Ayudado por el presidente de la Asociación, Carlos Javier Durá, y el biólogo Antonio Pujol, el anillador extrajo una a una las crías de búho real. Las llevó a una zona llana para poder empezar a realizar el trabajo de reconocimiento de los ejemplares, siempre con sumo cuidado. Sorprendía su tamaño teniendo en cuenta que sólo tenían entre 20 y 25 días, tiempo durante el cual ya habían alcanzado los 1,4 kilos. Aunque su pico y sus garras estaban ya desarrolladas, su comportamiento era bastante dócil, principalmente porque nunca habían salido del nido y no sabían volar. No obstante, hubo un momento en el que uno de ellos desplegó sus alas para adoptar una actitud amenazante con la que plantar cara a esos extraños que lo rodeaban. Según detallaron los expertos, lo hizo por estrés y al ser más que probable que fuera su primer contacto con humanos. Para tranquilizarlos, taparon sus cabezas con una bolsa de tela verde, cubriendo así sus llamativos ojos de color amarillo. Quedaron pues privados del que es su principal sentido. La maniobra motivó que, al instante, todos permanecieran quietos y aparentemente tranquilos. Son pautas de trabajo que se conocen bien cuando en los últimos 12 años se han anillado ya cerca de 430 rapaces en Sierra Escalona. Empezó así la tarea del profesor para analizarlos uno a uno, un trabajo que precisó del permiso previo de la Conselleria de Medio Ambiente. Cabía la posibilidad de que la madre o el padre de los polluelos se acercara para intimidar al grupo, algo relativamente sencillo teniendo en cuenta que ya ha ocurrido en otras ocasiones y que suele impactar, y mucho, encontrarse de frente con una rapaz que puede llegar a medir hasta 73 centímetros de alto y 1,7 metros de envergadura. Para tranquilidad de los inexpertos allí presentes, eso no ocurrió. Juan Manuel Pérez García comenzó midiendo su tamaño, la extensión de sus alas, la longitud de las plumas más largas y también sus garras. Hizo un reconocimiento sanitario para observar si presentaban algún tipo de parásito o enfermedades externas manifiestas. Alguno incluso soltó por sorpresa excrementos que se recogieron para ser analizados. El paso siguiente fue disponer a cada uno de ellos la anilla de metal facilitada por el Ministerio de Medio Ambiente, que incluye una serie numérica y un código que indica que su país de procedencia es España.

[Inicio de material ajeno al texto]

(* ===== verification/Webseed.v ===== *)
(** * Web seeds ([download/webseed.go])

    Pieces fetched by HTTP range requests.  What a request for a URL, an offset and a
    length returns (status and body) is the function [server]; the result of
    [url.Parse] and the addresses of a DNS lookup are arguments. *)

From S2P Require Import Prelude Strconv Net Torrent PieceQueue Tracker.
Set Warnings "-clear-no-such-hyp".
Local Open Scope Z_scope.

(** ** Which hosts are contacted *)

(** Unlike [reserved] it does not include unspecified addresses. *)
Definition ws_reserved (ip : IP) : bool :=
  IsLoopback ip || IsPrivate ip || IsLinkLocalUnicast ip || IsLinkLocalMulticast ip.

Section Hosts.
Context (ParseIP : bytes -> option IP).

(** The scheme and host name of the parsed URL, if it parses. *)
Definition validWebSeedURL (url : option (bytes * bytes)) : bool :=
  match url with
  | None => false
  | Some (scheme, host) =>
      if bool_decide (scheme <> lit "http") && bool_decide (scheme <> lit "https") then false
      else if bool_decide (host = lit "localhost") then false
      else match ParseIP host with None => true | Some ip => negb (ws_reserved ip) end
  end.

Inductive host_error := HostLocal | HostPrivate | HostUnknown | HostNoAddress.

Fixpoint first_valid (addrs : list bytes) : result host_error bytes :=
  match addrs with
  | [] => Err HostNoAddress
  | addr :: addrs =>
      match ParseIP addr with
      | None => first_valid addrs
      | Some ip => if ws_reserved ip then Err HostPrivate else Ok (ip_String ip)
      end
  end.

Definition resolveAndValidateHost (host : bytes) (lookup : option (list bytes)) : result host_error bytes :=
  if bool_decide (host = lit "localhost") then Err HostLocal
  else match ParseIP host with
       | Some ip => if ws_reserved ip then Err HostPrivate else Ok (ip_String ip)
       | None => match lookup with None => Err HostUnknown | Some addrs => first_valid addrs end
       end.
End Hosts.

(** ** One piece *)

Inductive ws_error :=
  | RequestFailed | BadStatus (status : Z) | ShortRead (got : Z) | ExceedsBuffer | WsHashMismatch.

Section Piece.
Context (sha1 : bytes -> bytes).
(** Status and body of the answer; [None] when the request fails. *)
Context (server : bytes -> Z -> Z -> option (Z * bytes)).

(** [httpRange] after the host has been resolved. *)
Definition httpRange (url : bytes) (offset length : Z) : result ws_error bytes :=
  match server url offset length with
  | None => Err RequestFailed
  | Some (status, body) =>
      if negb (status =? 206) then Err (BadStatus status)
      else
        let data := slice body 0 length in
        if len data <? length then Err (ShortRead (len data)) else Ok data
  end.

(** [strings.TrimRight(s, "/")] *)
Definition trim_slashes (s : bytes) : bytes :=
  rev ((fix go (r : bytes) := match r with c :: r' => if Byte.eqb c "/"%byte then go r' else r | [] => [] end) (rev s)).

Definition file_url (baseURL : bytes) (f : File) : bytes :=
  trim_slashes baseURL ++ lit "/" ++ join_with (lit "/") (f_Path f).

(** The loop over the files. *)
Fixpoint ws_files (baseURL : bytes) (fl : list File) (fileOffset pos remaining written : Z) (buf : bytes)
    : result ws_error bytes :=
  match fl with
  | [] => Ok buf
  | f :: fl =>
      let fileEnd := i64 (fileOffset + f_Length f) in
      if fileEnd <=? pos then ws_files baseURL fl fileEnd pos remaining written buf
      else
        let localOff := i64 (pos - fileOffset) in
        let canRead := i64 (f_Length f - localOff) in
        let canRead := if remaining <? canRead then remaining else canRead in
        data ← httpRange (file_url baseURL f) localOff canRead;
        if len buf <? written + len data then Err ExceedsBuffer
        else
          let buf := splice buf (Z.to_nat written) data in
          let remaining := i64 (remaining - len data) in
          if remaining <=? 0 then Ok buf
          else ws_files baseURL fl fileEnd (i64 (pos + len data)) remaining (written + len data) buf
  end.

Definition downloadPieceHTTP (baseURL : bytes) (tf : TorrentFile) (pw : PieceWork) : result ws_error bytes :=
  let offset := i64 (Index pw * PieceLength (t_Info tf)) in
  buf ← (if negb (IsMultiFile tf) then httpRange baseURL offset (Length pw)
         else ws_files baseURL (Files (t_Info tf)) 0 offset (Length pw) 0
                (replicate (Z.to_nat (Length pw)) x00));
  if bool_decide (sha1 buf = Hash pw) then Ok buf else Err WsHashMismatch.
End Piece.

Otra de las pruebas fue una extracción de sangre que servirá para detectar posibles enfermedades y para conseguir también una muestra de ADN. Fue quizá lo que menos les gustó ya que en ese momento también abatieron las alas. Ese código genético, ligado a los números de su anilla, servirá asimismo para hacer un seguimiento en caso de que, por ejemplo, sea expoliada. Además, esta avanzada técnica vale igualmente para protegerlas del tráfico ilegal de especies. A este respecto, el biólogo explicó que hay ciertas especies en propiedad de personas, como por ejemplo cetreros, que precisan tener una suerte de pasaporte en el que se detalla su origen y datos. Pues bien, en caso de que se detecte que un ave no dispone de dicha documentación podría llegar a conocerse su procedencia gracias a otra base de datos formada por el convenio Cities (Convención sobre el Comercio Internacional de Especies Amenazadas de Fauna y Flora Silvestres) del que forman parte casi 200 países acudiendo a esa base de datos de ADN.

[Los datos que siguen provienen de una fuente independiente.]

(* ===== verification/Attempt.v ===== *)
(** * One round of metadata discovery ([engine/session.go], [fetchMetadataAttempt])

    Tracker and DHT goroutines append the peers they learn and send them as a batch on
    [peerCh] (capacity 10); the main goroutine does the same with the link's [x.pe] peers before it starts the
    consumer, which turns every peer of a batch into a task; tasks take one of 100 slots of [metaSem], fetch,
    and offer their result on [resultCh] (capacity 1).  Every channel operation and critical section is a step;
    what a source answers and what a task fetches are arguments. *)

From S2P Require Import Prelude Text Net Torrent Tracker Resolve.
Set Warnings "-clear-no-such-hyp".
Local Open Scope Z_scope.

Definition peerCh_cap : Z := 10.
Definition metaSem_cap : Z := 100.

Inductive src_pc := SrcAsking | SrcSending (batch : list Peer) | SrcDone.
(** How a task ended: cancelled before it had a slot, with an error, or with metainfo. *)
Inductive task_end := Skipped | Failed | Succeeded.
Inductive task_pc := TaskWaiting | TaskFetching | TaskOffering (tf : TorrentFile) | TaskDone (e : task_end).
Inductive main_pc := MainXpe | MainSending | MainStarting | MainWaiting | MainReturned (tf : option TorrentFile) (peers : list Peer).
Inductive consumer_pc := ConsumerOff | ConsumerLoop | ConsumerDraining | ConsumerDone.

(** [statDialFail], [statNoExt], [statNoMeta], [statFetchFail], [statAttempted]. *)
Record stats := mkStats { dialFail : Z; noExt : Z; noMeta : Z; fetchFail : Z; attempted : Z }.

Record attempt := mkAttempt {
  sources : list src_pc; all_peers : list Peer; peerCh : list (list Peer); peerCh_closed : bool;
  main : main_pc; consumer : consumer_pc; tasks : list (Peer * task_pc); metaCancelled : bool;
  resultCh : option TorrentFile; resultCh_closed : bool; stat : stats
}.

Definition classify (msg : bytes) (s : stats) : stats :=
  if isDialError msg then mkStats (dialFail s + 1) (noExt s) (noMeta s) (fetchFail s) (attempted s)
  else if bool_decide (msg = lit "peer does not support extensions") then
    mkStats (dialFail s) (noExt s + 1) (noMeta s) (fetchFail s) (attempted s)
  else if bool_decide (msg = lit "peer reported no metadata") then
    mkStats (dialFail s) (noExt s) (noMeta s + 1) (fetchFail s) (attempted s)
  else mkStats (dialFail s) (noExt s) (noMeta s) (fetchFail s + 1) (attempted s).

Definition count_attempt (s : stats) : stats :=
  mkStats (dialFail s) (noExt s) (noMeta s) (fetchFail s) (attempted s + 1).

Definition src_done (p : src_pc) : bool := match p with SrcDone => true | _ => false end.
Definition task_done (t : Peer * task_pc) : bool := match t.2 with TaskDone _ => true | _ => false end.
(** A task that holds a slot of [metaSem]. *)
Definition holds_slot (t : Peer * task_pc) : bool :=
  match t.2 with TaskFetching | TaskOffering _ => true | _ => false end.
Definition slots_held (s : attempt) : Z := len (filter (fun t => holds_slot t = true) (tasks s)).

Section Attempt.
(** The [x.pe] peers, and what the task with a given number gets from its peer (an error text or the metainfo). *)
Context (xpe : list Peer) (fetch : nat -> Peer -> result bytes TorrentFile).

Definition attempt_start (n : nat) : attempt :=
  mkAttempt (replicate n SrcAsking) [] [] false MainXpe ConsumerOff [] false None false (mkStats 0 0 0 0 0).

Inductive attempt_label :=
  | Answer (i : nat) (ps : list Peer) | SendBatch (i : nat) | AppendXpe | SendXpe | StartConsumer | ClosePeerCh
  | TakeBatch | StopTaking | CloseResult | Expire | TaskStep (i : nat) | ReceiveResult.

Definition set_source (i : nat) (p : src_pc) (s : attempt) : attempt :=
  mkAttempt (<[i := p]> (sources s)) (all_peers s) (peerCh s) (peerCh_closed s) (main s) (consumer s) (tasks s)
    (metaCancelled s) (resultCh s) (resultCh_closed s) (stat s).
Definition add_peers (ps : list Peer) (s : attempt) : attempt :=
  mkAttempt (sources s) (all_peers s ++ ps) (peerCh s) (peerCh_closed s) (main s) (consumer s) (tasks s)
    (metaCancelled s) (resultCh s) (resultCh_closed s) (stat s).
Definition set_peerCh (ch : list (list Peer)) (closed : bool) (s : attempt) : attempt :=
  mkAttempt (sources s) (all_peers s) ch closed (main s) (consumer s) (tasks s)
    (metaCancelled s) (resultCh s) (resultCh_closed s) (stat s).
Definition set_main (m : main_pc) (s : attempt) : attempt :=
  mkAttempt (sources s) (all_peers s) (peerCh s) (peerCh_closed s) m (consumer s) (tasks s)
    (metaCancelled s) (resultCh s) (resultCh_closed s) (stat s).
Definition set_consumer (c : consumer_pc) (s : attempt) : attempt :=
  mkAttempt (sources s) (all_peers s) (peerCh s) (peerCh_closed s) (main s) c (tasks s)
    (metaCancelled s) (resultCh s) (resultCh_closed s) (stat s).
Definition set_tasks (ts : list (Peer * task_pc)) (s : attempt) : attempt :=
  mkAttempt (sources s) (all_peers s) (peerCh s) (peerCh_closed s) (main s) (consumer s) ts
    (metaCancelled s) (resultCh s) (resultCh_closed s) (stat s).
Definition set_cancelled (s : attempt) : attempt :=
  mkAttempt (sources s) (all_peers s) (peerCh s) (peerCh_closed s) (main s) (consumer s) (tasks s)
    true (resultCh s) (resultCh_closed s) (stat s).
Definition set_result (r : option TorrentFile) (closed : bool) (s : attempt) : attempt :=
  mkAttempt (sources s) (all_peers s) (peerCh s) (peerCh_closed s) (main s) (consumer s) (tasks s)
    (metaCancelled s) r closed (stat s).
Definition set_stat (st : stats) (s : attempt) : attempt :=
  mkAttempt (sources s) (all_peers s) (peerCh s) (peerCh_closed s) (main s) (consumer s) (tasks s)
    (metaCancelled s) (resultCh s) (resultCh_closed s) st.

Definition set_task (i : nat) (p : Peer) (t : task_pc) (s : attempt) : attempt :=
  set_tasks (<[i := (p, t)]> (tasks s)) s.

(** A send on [peerCh] blocks while the channel is full; [None] also stands for the panic of a send on a closed channel. *)
Definition send_batch (b : list Peer) (s : attempt) : option attempt :=
  if peerCh_closed s then None
  else if len (peerCh s) <? peerCh_cap then Some (set_peerCh (peerCh s ++ [b]) false s) else None.

(** The goroutine of one tracker or of the DHT. *)
Definition source_answer (i : nat) (ps : list Peer) (s : attempt) : option attempt :=
  match sources s !! i with
  | Some SrcAsking => if len ps =? 0 then Some (set_source i SrcDone s) else Some (set_source i (SrcSending ps) (add_peers ps s))
  | _ => None
  end.

Definition source_send (i : nat) (s : attempt) : option attempt :=
  match sources s !! i with
  | Some (SrcSending b) => s ← send_batch b s; Some (set_source i SrcDone s)
  | _ => None
  end.

(** The goroutine of one peer: it waits for a slot or for the end of the context, fetches, and offers its result. *)
Definition task_step (i : nat) (s : attempt) : option attempt :=
  match tasks s !! i with
  | Some (p, TaskWaiting) =>
      if metaCancelled s then Some (set_task i p (TaskDone Skipped) s)
      else if slots_held s <? metaSem_cap then Some (set_task i p TaskFetching (set_stat (count_attempt (stat s)) s))
      else None
  | Some (p, TaskFetching) =>
      match fetch i p with
      | Err msg => Some (set_task i p (TaskDone Failed) (set_stat (classify msg (stat s)) s))
      | Ok tf => Some (set_task i p (TaskOffering tf) s)
      end
  | Some (p, TaskOffering tf) =>
      if resultCh_closed s then None
      else match resultCh s with
           | None => Some (set_task i p (TaskDone Succeeded) (set_cancelled (set_result (Some tf) false s)))
           | Some _ => Some (set_task i p (TaskDone Succeeded) s)
           end
  | _ => None
  end.

Definition attempt_step (l : attempt_label) (s : attempt) : option attempt :=
  match l with
  | Answer i ps => source_answer i ps s
  | SendBatch i => source_send i s
  | AppendXpe =>
      match main s with
      | MainXpe => if len xpe =? 0 then Some (set_main MainStarting s) else Some (set_main MainSending (add_peers xpe s))
      | _ => None
      end
  | SendXpe => match main s with MainSending => s ← send_batch xpe s; Some (set_main MainStarting s) | _ => None end
  | StartConsumer => match main s with MainStarting => Some (set_main MainWaiting (set_consumer ConsumerLoop s)) | _ => None end
  | ClosePeerCh =>
      match consumer s with
      | ConsumerOff => None
      | _ => if negb (peerCh_closed s) && forallb src_done (sources s) then Some (set_peerCh (peerCh s) true s) else None
      end
  | TakeBatch =>
      match consumer s, peerCh s with
      | ConsumerLoop, b :: ch => Some (set_tasks (tasks s ++ ((fun p => (p, TaskWaiting)) <$> b)) (set_peerCh ch (peerCh_closed s) s))
      | _, _ => None
      end
  | StopTaking =>
      match consumer s with
      | ConsumerLoop =>
          if metaCancelled s || (peerCh_closed s && (len (peerCh s) =? 0)) then Some (set_consumer ConsumerDraining s) else None
      | _ => None
      end
  | CloseResult =>
      match consumer s with
      | ConsumerDraining => if forallb task_done (tasks s) then Some (set_consumer ConsumerDone (set_result (resultCh s) true s)) else None
      | _ => None
      end
  | Expire => match consumer s with ConsumerOff => None | _ => Some (set_cancelled s) end
  | TaskStep i => task_step i s
  | ReceiveResult =>
      match main s with
      | MainWaiting =>
          match resultCh s with
          | Some tf => Some (set_cancelled (set_main (MainReturned (Some tf) (all_peers s)) (set_result None (resultCh_closed s) s)))
          | None => if resultCh_closed s then Some (set_cancelled (set_main (MainReturned None (all_peers s)) s)) else None
          end
      | _ => None
      end
  end.

Inductive attempt_reach (n : nat) : attempt -> Prop :=
  | attempt_init : attempt_reach n (attempt_start n)
  | attempt_next s l s' : attempt_reach n s -> attempt_step l s = Some s' -> attempt_reach n s'.

Fixpoint attempt_run (ls : list attempt_label) (s : attempt) : option attempt :=
  match ls with [] => Some s | l :: ls => s ← attempt_step l s; attempt_run ls s end.
End Attempt.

Acabadas las tres intervenciones, los participantes devolvieron a las rapaces al nido con el mismo cuidado con el que una hora antes las habían sacado. Una vez recogido el material, comenzaron el descenso de la Sierra viendo como segundos después la madre de los pequeños búhos regresó al nido sin saber que, probablemente, ya comparte con sus polluelos una anilla metálica que vinculará sus ADN de por vida, a pesar de que su instinto animal los llevará a emprender caminos separados para seguir su ciclo vital.